** Data under study follows **
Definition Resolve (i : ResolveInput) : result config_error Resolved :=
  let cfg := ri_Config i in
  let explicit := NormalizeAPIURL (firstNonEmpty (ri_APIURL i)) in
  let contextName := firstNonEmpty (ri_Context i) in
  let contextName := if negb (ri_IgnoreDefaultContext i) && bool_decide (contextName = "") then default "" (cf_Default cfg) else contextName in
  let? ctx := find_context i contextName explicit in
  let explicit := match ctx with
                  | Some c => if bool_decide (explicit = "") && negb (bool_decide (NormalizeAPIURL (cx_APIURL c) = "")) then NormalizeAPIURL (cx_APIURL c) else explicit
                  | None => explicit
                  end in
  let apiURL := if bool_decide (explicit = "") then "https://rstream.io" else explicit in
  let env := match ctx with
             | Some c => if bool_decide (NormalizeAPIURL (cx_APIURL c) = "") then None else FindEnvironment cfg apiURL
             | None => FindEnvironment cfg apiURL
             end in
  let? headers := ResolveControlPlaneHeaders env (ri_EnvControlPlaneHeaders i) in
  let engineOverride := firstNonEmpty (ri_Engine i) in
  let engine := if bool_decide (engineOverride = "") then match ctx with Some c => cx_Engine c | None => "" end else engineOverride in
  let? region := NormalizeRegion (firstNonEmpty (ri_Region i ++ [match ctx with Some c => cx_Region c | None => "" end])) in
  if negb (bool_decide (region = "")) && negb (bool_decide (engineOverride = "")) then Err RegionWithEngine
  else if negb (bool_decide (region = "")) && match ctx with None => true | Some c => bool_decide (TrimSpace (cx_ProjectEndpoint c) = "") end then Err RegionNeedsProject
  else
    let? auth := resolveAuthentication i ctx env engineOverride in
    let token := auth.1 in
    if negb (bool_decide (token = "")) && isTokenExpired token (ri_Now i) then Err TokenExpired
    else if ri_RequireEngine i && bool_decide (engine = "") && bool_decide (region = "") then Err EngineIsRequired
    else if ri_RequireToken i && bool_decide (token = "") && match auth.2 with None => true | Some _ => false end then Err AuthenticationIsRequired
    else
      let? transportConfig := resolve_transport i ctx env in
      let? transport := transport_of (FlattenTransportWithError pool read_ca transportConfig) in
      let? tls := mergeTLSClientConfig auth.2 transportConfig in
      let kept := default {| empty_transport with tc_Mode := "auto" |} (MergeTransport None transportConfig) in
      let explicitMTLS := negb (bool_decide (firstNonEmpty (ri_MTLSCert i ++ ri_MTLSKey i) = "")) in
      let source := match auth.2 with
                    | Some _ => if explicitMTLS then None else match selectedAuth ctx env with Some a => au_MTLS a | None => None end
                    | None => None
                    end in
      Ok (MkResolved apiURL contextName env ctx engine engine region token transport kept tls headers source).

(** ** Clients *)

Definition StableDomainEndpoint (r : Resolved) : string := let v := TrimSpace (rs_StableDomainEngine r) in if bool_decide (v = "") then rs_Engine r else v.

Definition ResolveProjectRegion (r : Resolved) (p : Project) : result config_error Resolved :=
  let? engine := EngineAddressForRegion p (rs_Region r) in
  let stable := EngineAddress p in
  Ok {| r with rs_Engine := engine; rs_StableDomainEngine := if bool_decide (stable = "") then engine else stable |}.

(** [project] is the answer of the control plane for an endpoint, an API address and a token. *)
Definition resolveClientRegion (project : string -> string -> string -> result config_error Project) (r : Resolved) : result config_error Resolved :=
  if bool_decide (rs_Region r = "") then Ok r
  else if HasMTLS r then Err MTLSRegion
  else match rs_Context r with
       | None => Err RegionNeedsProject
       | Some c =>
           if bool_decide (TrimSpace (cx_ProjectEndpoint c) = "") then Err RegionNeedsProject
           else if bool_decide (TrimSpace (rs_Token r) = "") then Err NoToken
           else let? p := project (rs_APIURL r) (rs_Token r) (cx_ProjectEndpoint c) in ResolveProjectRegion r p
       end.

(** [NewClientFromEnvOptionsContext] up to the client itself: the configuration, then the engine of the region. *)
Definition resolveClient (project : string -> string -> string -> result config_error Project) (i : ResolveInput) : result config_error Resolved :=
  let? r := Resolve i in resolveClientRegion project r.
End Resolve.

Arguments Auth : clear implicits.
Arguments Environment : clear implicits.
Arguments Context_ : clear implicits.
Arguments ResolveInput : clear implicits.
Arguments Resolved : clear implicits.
** End of Data under study **
▶ About this task
Please say how many lines in the entries hold the string "TrimSpace". Give only the number.

▶ Response to the exercise
4